My term on the PebbleCreek Homeowners Association Board will end Dec. 31, 2026, but my job is not yet done. I want to continue the work I have begun and am seeking your support for re-election to the board this fall.
When I first ran for the HOA Board, my primary motivation was my desire to be involved with the transition—the event that happens when the governance of the PebbleCreek Homeowners Association transfers from the developer to a wholly homeowner-elected board of directors. For most homeowners, the most obvious change will be the installation of a five-person board of homeowners. However, as Robson Communities, Inc. (RCI), relinquishes control of the board, it also ceases to provide a host of services (financial, human resources, information technology, etc.) that must be replaced to ensure no interruption to the operation of the association. Preparation for our transition is now well underway, and I am asking for your support to continue the work.

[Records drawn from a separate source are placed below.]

Lemma server_hello_body_eq random pub :
  zlen random = RandomBytesLen -> zlen pub = SM2UncompressedPubKeyLen ->
  server_hello_body random pub = random ++ pub ++ [].
Proof.
  intros Hr Hp. unfold server_hello_body.
  rewrite <-(app_nil_r (zeros (RandomBytesLen + SM2UncompressedPubKeyLen))). by apply hello_body_eq.
Qed.

Lemma client_hello_body_eq (m : bool) random pub :
  zlen random = RandomBytesLen -> zlen pub = SM2UncompressedPubKeyLen ->
  client_hello_body m random pub = random ++ pub ++ [if m then x01 else x00].
Proof.
  intros Hr Hp. unfold client_hello_body.
  change (zeros (RandomBytesLen + SM2UncompressedPubKeyLen + 1))
    with (zeros (RandomBytesLen + SM2UncompressedPubKeyLen) ++ [x00]).
  rewrite (hello_body_eq random pub [x00]) by done.
  rewrite !(app_assoc random). unfold zlen in *.
  rewrite insert_app_r_alt by (rewrite length_app; lia).
  f_equal. rewrite length_app. replace (Z.to_nat _ - _)%nat with 0%nat by lia. done.
Qed.

Lemma requested_mutual_hello m random pub :
  zlen random = RandomBytesLen -> zlen pub = SM2UncompressedPubKeyLen ->
  requested_mutual (client_hello_body m random pub) = m.
Proof.
  intros Hr Hp. rewrite client_hello_body_eq by done. unfold requested_mutual.
  rewrite app_assoc, (proj2 (Z.ltb_lt _ _)) by zlia. cbn [andb].
  unfold byte_at. unfold zlen in *. rewrite lookup_app_r by (rewrite length_app; lia).
  rewrite length_app. replace (Z.to_nat _ - _)%nat with 0%nat by lia.
  by destruct m.
Qed.
End steps.

Lemma transcript_of_snoc l m : transcript_of (l ++ [m]) = transcript_Write (transcript_of l) m.1 m.2.
Proof. unfold transcript_of. by rewrite foldl_snoc. Qed.

Lemma hmac_Equal_true a b : hmac_Equal a b = true -> a = b.
Proof. by intros Hab%bool_decide_eq_true. Qed.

When I joined the Board, I was asked to chair the Transition Advisory Group—the TAG—the body responsible for helping prepare PebbleCreek for the handover from RCI. That work, along with all my regular Board duties, has been the focus of my time on the Board. The TAG has been examining every dimension of what transition will require: vendor contracts, governing document revisions, staffing and HR structures, financial and reserve planning, IT and digital infrastructure, water rights, sewer lines, and much more. I have described our transition before as the difference between simple arithmetic and trigonometry. We are a $29 million operation—comparable in scale to a small city—with approximately 430 employees, over 300 acres of golf, 65 miles of roadways, 300 acres of common areas, and $125 million in assets. Getting this right matters enormously to every homeowner.
During the past months as TAG chair, we have evaluated three potential management structures for post-transition operations, eliminated one, fully developed two others, and are preparing a recommendation for board review.
While our CC&Rs mandate transition no later than Sept. 21, 2027, we believe transition will occur earlier—possibly July 2027. That gives us approximately 14 months to finalize the details and complete the process. Therefore, the next 14 months are critical. Continuity in the TAG chair and on the board during this period is not a minor consideration—the institutional knowledge accumulated over the past several years does not transfer easily, and the work is not done.
If you are a homeowner who has attended one of the many presentations I have delivered about our upcoming transition, you know how proud I am of what the TAG has accomplished and why I am committed to seeing the transition through to a successful completion. I hope you will re-elect me to the task.